The legal test case resulting in Carrie Buck's involuntary sterilization was premised on the acceptance of a politically popular social policy that mistakenly labeled her as feebleminded. Her defense attorney worked with the attorney for the Virginia Colony to assure that Virginia's sterilization law would be upheld in Court.
[5.2] Carrie Buck with her first [William Eagle] and second husbands [Charlie Detamore].
Carrie Buck was paroled from the Virginia Colony shortly after her sterilization was performed. She married twice, but expressed later in life her sorrow that she had been unable to have additional children. She spent most of her adult life helping others. Her competence was obvious in the quality of care she gave to those who depended on her. After Carrie died in a nursing home in 1983 she was buried near the grave of her only child in Charlottesville, Virginia.
[5.3] Vivian's first grade report card.
Bearing an illegitimate child provided the basis for allegations of promiscuity against Carrie Buck, when, in fact, her pregnancy resulted from a rape, allegedly by the nephew of her foster parents. Carrie's daughter, Vivian, was raised by her foster parents until she died at the age of eight from an intestinal disease.
Venable Elementary School records demonstrate that Vivian was not “feebleminded.” Her first grade report card showed that Vivian was a solid “B” student, received an “A” in deportment, and had been on the honor roll.

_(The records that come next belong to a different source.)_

(* ===== verification/CodeTools.v ===== *)
(** * Code intelligence

    The tools that read code: declarations and the lines they span
    ([src/internal/agentops/symbols.go]), the cache of them ([index.go]), textual
    references, the graph of dependencies ([depgraph.go]), and the clients of
    language servers ([lsp.go]) with [find_references], which falls back on the
    textual ones ([ops.go]).

    The regular expressions are those of the source, matched as [regexp] does:
    leftmost, preferring earlier alternatives and longer repetitions. What the
    kernel delivers of files is the environment of [Search]; times of files,
    the letters of Unicode, and the parsers of XML and JSON are parameters. *)

From S2P Require Import Prelude GoStrings Json GoPath Paths FileOps Search.
From S2P Require ClientMain.
Open Scope Z_scope.

(** ** Regular expressions, anchored at the start *)

Inductive re : Type :=
| RNone                                   (* the empty text *)
| RChar (f : Z → bool)                    (* a byte *)
| REnd                                    (* the end of the text *)
| RSeq (a b : re) | RAlt (a b : re)
| RStar (a : re)
| RGroup (n : nat) (a : re).

Abbreviation groups := (list (nat * list Z)).

Fixpoint match_re (r : re) (s : list Z) (c : groups) (k : list Z → groups → option groups) : option groups :=
  match r with
  | RNone => k s c
  | RChar f => match s with x :: s => if f x then k s c else None | [] => None end
  | REnd => if decide (s = []) then k s c else None
  | RSeq a b => match_re a s c (λ s c, match_re b s c k)
  | RAlt a b => match match_re a s c k with Some c => Some c | None => match_re b s c k end
  | RGroup n a => match_re a s c (λ s' c, k s' ((n, take (length s - length s') s) :: c))
  | RStar a =>
      (fix star (fuel : nat) (s : list Z) (c : groups) : option groups :=
         match fuel with
         | O => k s c
         | S fuel =>
             match match_re a s c (λ s' c, if decide (length s' < length s)%nat then star fuel s' c else None) with
             | Some c => Some c
             | None => k s c
             end
         end) (length s) s c
  end.
(** [FindStringSubmatch]; a group that took no part is empty. *)
Definition FindStringSubmatch (r : re) (line : string) : option groups := match_re r (codes line) [] (λ _ c, Some c).
Definition group (n : nat) (c : groups) : string :=
  String.string_of_list_ascii (to_char <$> from_option snd [] (list_find (λ g, g.1 = n) c ≫= λ x, Some x.2)).

Definition char_in (s : string) (c : Z) : bool := bool_decide (c ∈ codes s).
Definition is_space (c : Z) : bool := bool_decide (c ∈ [32; 9; 10; 12; 13]).
Definition is_word (c : Z) : bool :=
  bool_decide (48 ≤ c ≤ 57) || bool_decide (65 ≤ c ≤ 90) || bool_decide (97 ≤ c ≤ 122) || bool_decide (c = 95).
Definition ROpt (a : re) : re := RAlt a RNone.
Definition RPlus (a : re) : re := RSeq a (RStar a).
Definition lit (s : string) : re := foldr (λ c r, RSeq (RChar (λ x, bool_decide (x = c))) r) RNone (codes s).
Definition seqs (l : list re) : re := foldr RSeq RNone l.
Fixpoint alts (l : list re) : re := match l with [] => RNone | [a] => a | a :: l => RAlt a (alts l) end.
Definition sp : re := RStar (RChar is_space).
Definition sp1 : re := RPlus (RChar is_space).
Definition word1 : re := RPlus (RChar is_word).
(** [(?:a\s+|b\s+|...)*]. *)
Definition modifiers (l : list string) : re := RStar (alts ((λ w, RSeq (lit w) sp1) <$> l)).
Definition opt_word (w : string) : re := ROpt (RSeq (lit w) sp1).

Definition goFuncRe : re := seqs [
  lit "func"; sp1;
  ROpt (seqs [lit "("; sp; word1; sp1; ROpt (lit "*"); sp; RGroup 1 word1; sp; lit ")"; sp1]);
  RGroup 2 word1; sp; lit "("].
Definition goTypeRe : re := seqs [lit "type"; sp1; RGroup 1 word1; sp1; RGroup 2 (alts [lit "struct"; lit "interface"]); sp; lit "{"].
Definition goTypeAlias : re := seqs [
  lit "type"; sp1; RGroup 1 word1;
  ROpt (RSeq sp1 (RGroup 2 (RPlus (RChar (λ c, negb (is_space c || char_in "{=" c)))))); sp; RAlt (lit "=") REnd].
Definition goConstRe : re := seqs [alts [lit "const"; lit "var"]; sp1; RGroup 1 word1].

Definition javaTypeRe : re := seqs [
  sp; modifiers ["public"; "private"; "protected"; "static"; "final"; "abstract"; "sealed"; "non-sealed"; "strictfp"];
  RGroup 1 (alts (lit <$> ["class"; "interface"; "enum"; "record"])); sp1; RGroup 2 word1].
Definition javaMemRe : re := seqs [
  sp1; modifiers ["public"; "private"; "protected"; "static"; "final"; "abstract"; "synchronized"; "native"; "default"; "transient"; "volatile"];
  RPlus (RChar (λ c, is_word c || is_space c || char_in "<>[],.?" c)); sp1; RGroup 1 word1; sp; lit "("].

Definition tsDeclRe : re := seqs [
  sp; opt_word "export"; opt_word "default"; opt_word "declare"; opt_word "abstract"; ROpt (RGroup 1 (RSeq (lit "async") sp1));
  RGroup 2 (alts [RSeq (lit "function") (ROpt (lit "*")); lit "class"; lit "interface"; lit "enum"; lit "type"]); sp1; RGroup 3 word1].
Definition tsConstRe : re := seqs [
  sp; opt_word "export"; opt_word "declare"; lit "const"; sp1; RGroup 1 word1; sp; lit "="; sp; ROpt (RSeq (lit "async") sp);
  RAlt (seqs [lit "("; RStar (RChar (λ c, negb (char_in ")" c))); lit ")"]) word1; sp; lit "=>"].
Definition tsMethodRe : re := seqs [
  sp1; modifiers ["public"; "private"; "protected"; "static"; "readonly"; "async"; "override"; "abstract"];
  ROpt (RAlt (RSeq (lit "get") sp1) (RSeq (lit "set") sp1)); ROpt (lit "*"); sp; RGroup 1 word1; sp;
  ROpt (seqs [lit "<"; RStar (RChar (λ c, negb (char_in ">" c))); lit ">"]); sp; lit "("].

(** ** Declarations *)

Record Symbol : Type := {
  sy_Name : string; sy_Kind : string; sy_Path : string; sy_Line : Z; sy_EndLine : Z; sy_Signature : string; sy_Container : string;
  sy_Language : string
}.
Record symbolMatch : Type := { sm_name : string; sm_kind : string; sm_container : string; sm_hasBody : bool }.

Definition symbolLanguage (path : string) : string :=
  let ext := ToLower (Ext path) in
  if decide (ext = ".go") then "go"
  else if decide (ext = ".java") then "java"
  else if one_of ext [".ts"; ".tsx"; ".js"; ".jsx"; ".mjs"; ".cjs"] then "typescript"
  else "".

Definition truncateSignature (sig : string) : string := first_bytes 200 sig.
Definition endsWithStatement (trimmed : string) : bool := HasSuffix trimmed ";".

Definition plain_match (name kind : string) (body : bool) : option symbolMatch :=
  Some {| sm_name := name; sm_kind := kind; sm_container := ""; sm_hasBody := body |}.
Definition or_else {A} (o : option A) (p : option A) : option A := match o with Some x => Some x | None => p end.

Definition matchGo (line : string) : option symbolMatch :=
  or_else (m ← FindStringSubmatch goFuncRe line;
           Some (if decide (group 1 m ≠ "")
                 then {| sm_name := group 2 m; sm_kind := "method"; sm_container := group 1 m; sm_hasBody := Contains line "{" |}
                 else {| sm_name := group 2 m; sm_kind := "function"; sm_container := ""; sm_hasBody := Contains line "{" |}))
    (or_else (m ← FindStringSubmatch goTypeRe line; plain_match (group 1 m) (group 2 m) true)
       (or_else (m ← FindStringSubmatch goTypeAlias line; if decide (group 2 m = "") then None else plain_match (group 1 m) "type" false)
          (m ← FindStringSubmatch goConstRe line;
           plain_match (group 1 m) (if HasPrefix (TrimSpace line) "var" then "var" else "const") false))).
Definition matchJava (line : string) : option symbolMatch :=
  or_else (m ← FindStringSubmatch javaTypeRe line;
           plain_match (group 2 m) (group 1 m) (Contains line "{" || HasSuffix (TrimSpace line) ")"))
    (m ← FindStringSubmatch javaMemRe line; if Contains line "=" then None else plain_match (group 1 m) "method" true).
Definition matchTypeScript (line : string) : option symbolMatch :=
  or_else (m ← FindStringSubmatch tsDeclRe line;
           let kind := TrimSuffix (group 2 m) "*" in
           plain_match (group 3 m) kind (one_of kind ["class"; "enum"] || Contains line "{"))
    (or_else (m ← FindStringSubmatch tsConstRe line; plain_match (group 1 m) "function" false)
       (m ← FindStringSubmatch tsMethodRe line;
        if one_of (group 1 m) ["if"; "for"; "while"; "switch"; "catch"; "return"; "function"] then None
        else plain_match (group 1 m) "method" true)).
Definition matchDeclaration (lang line : string) : option symbolMatch :=
  if decide (lang = "go") then matchGo line
  else if decide (lang = "java") then matchJava line
  else if decide (lang = "typescript") then matchTypeScript line
  else None.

Although the eugenics movement was eventually discredited as arising from political and social prejudice rather than scientific fact, few of the the legislative bodies that passed compulsory sterilization laws have ever compensated or apologized to the more than 60,000 victims. The United States Supreme Court affirmed Virginia's sterilization law on May 2, 1927, and the constitutionality of that ruling has never been challenged nor has the ruling ever been overturned. In Virginia repealed the 1924 sterilization law in 1974, while compulsory sterilization of those with “hereditary forms of mental illness that are recurrent” was a part of the Virginia Code until 1979.
In the late 1990s, pressure was exerted on the Virginia State Assembly to acknowledge the injustice of the sterilization law after historians and reporters drew clear links between the Virginia law and the enthusiasm shown for eugenics by Nazi Germany.

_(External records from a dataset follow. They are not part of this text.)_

(** The answer of [findReferences] is that of the textual search, or it is
    marked and a server gave it, which the user has enabled; either way it names
    no path that the policy hides. A server that fails in any way never makes
    the call fail: an error is that of the textual search. *)
Theorem references_answered env t le enabled root workspace symbol rel clients : conversations clients →
  let textual := findReferencesTextual lim env s t clib root (TrimSpace symbol) in
  match (findReferences lim env s t clib lib le enabled root workspace symbol rel clients).1 with
  | Ok a =>
      (ra_engine a = "textual" ∧ textual = Ok (ra_references a) ∨
       ra_engine a = "lsp" ∧ enabled = true ∧ rel ≠ "" ∧ ra_references a ≠ [] ∧
         ∃ raw locations, ll_locations lib raw = Some locations ∧ ra_references a = omap (lsp_hit s root) locations) ∧
      (AllowSensitiveFiles s = false → ∀ h, h ∈ ra_references a → isSensitivePath (hi_Path h) = false)
  | Err e => textual = Err e
  end.
Proof.
  intros Hall%conversations_told textual.
  assert (match (match textual with Ok hits => Ok {| ra_engine := "textual"; ra_references := hits |} | Err e => Err e end) with
    | Ok a => ra_engine a = "textual" ∧ textual = Ok (ra_references a) ∧
        (AllowSensitiveFiles s = false → ∀ h, h ∈ ra_references a → isSensitivePath (hi_Path h) = false)
    | Err e => textual = Err e end) as Htext.
  { destruct textual as [hits|e] eqn:E; [|done]. split; [done|]. split; [done|]. cbn. intros Hallow h Hh. by apply (textual_shown _ _ _ _ _ E). }
  unfold findReferences. cbv zeta. fold textual.
  destruct (negb (validIdentifier _ _)) eqn:Hv; [cbn; subst textual; unfold findReferencesTextual; by rewrite Hv|].
  destruct (if decide (rel ≠ "") then _ else _) as [[hits useLSP] cl] eqn:E.
  destruct hits as [|h hits]; cbn [fst]; [destruct textual; [destruct Htext as (? & ? & ?); split; [by left|done]|done]|].
  case_decide as Hrel; [|done]. apply referencesViaLSP_spec in E as (_ & _ & H); [|done].
  destruct H as (Hen & -> & raw & locations & Hraw & Hhits); [done|]. cbn [ra_engine ra_references refEngine]. split.
  - right. split_and!; [done..|]. by exists raw, locations.
  - intros Hallow x Hx. rewrite Hhits in Hx. apply list_elem_of_omap in Hx as (loc & _ & Hx). by apply (lsp_hit_shown _ _ _ Hx).
Qed.
End conversations.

Efforts to obtain an apology from the General Assembly were abandoned quickly as sponsors feared some lawmakers would resist. Even the proposed expression of regret drew opposition. One Senator referred to a “trend in this country to recreate history. Now we go back and stir the pot on history, and take the most unfortunate chapters in our history and try to relive them for no real reason.”
Stopping short of a full apology, the Virginia General Assembly in 2001 expressed “profound regret” for the “incalculable human damage done in the name of eugenics.”
In January of 2002, a resolution honoring the memory of Carrie Buck was passed by the General Assembly of the state that forcibly sterilized her 75 years previously. This resolution states that “legal and historical scholarship analyzing the Buck decision has condemned it as an embodiment of bigotry against the disabled and an example of using faulty science in support of public policy.”
[5.4] Historical marker erected on May 2, 2002.
An historical marker was erected on May 2, 2002 in Charlottesville, Virginia where Carrie Buck was born. At this time, Virginia Governor Mark R. Warner offered the “Commonwealth's sincere apology for Virginia's participation in eugenics,” noting that “the eugenics movement was a shameful effort in which state government never should have been involved.”
Both events took place at the urging of Paul A. Lombardo, Ph.D., J.D., Director of the Program in Law and Medicine, Center for Biomedical Ethics, University of Virginia School of Medicine, who has studied and written about Carrie Buck's case for more than 20 years.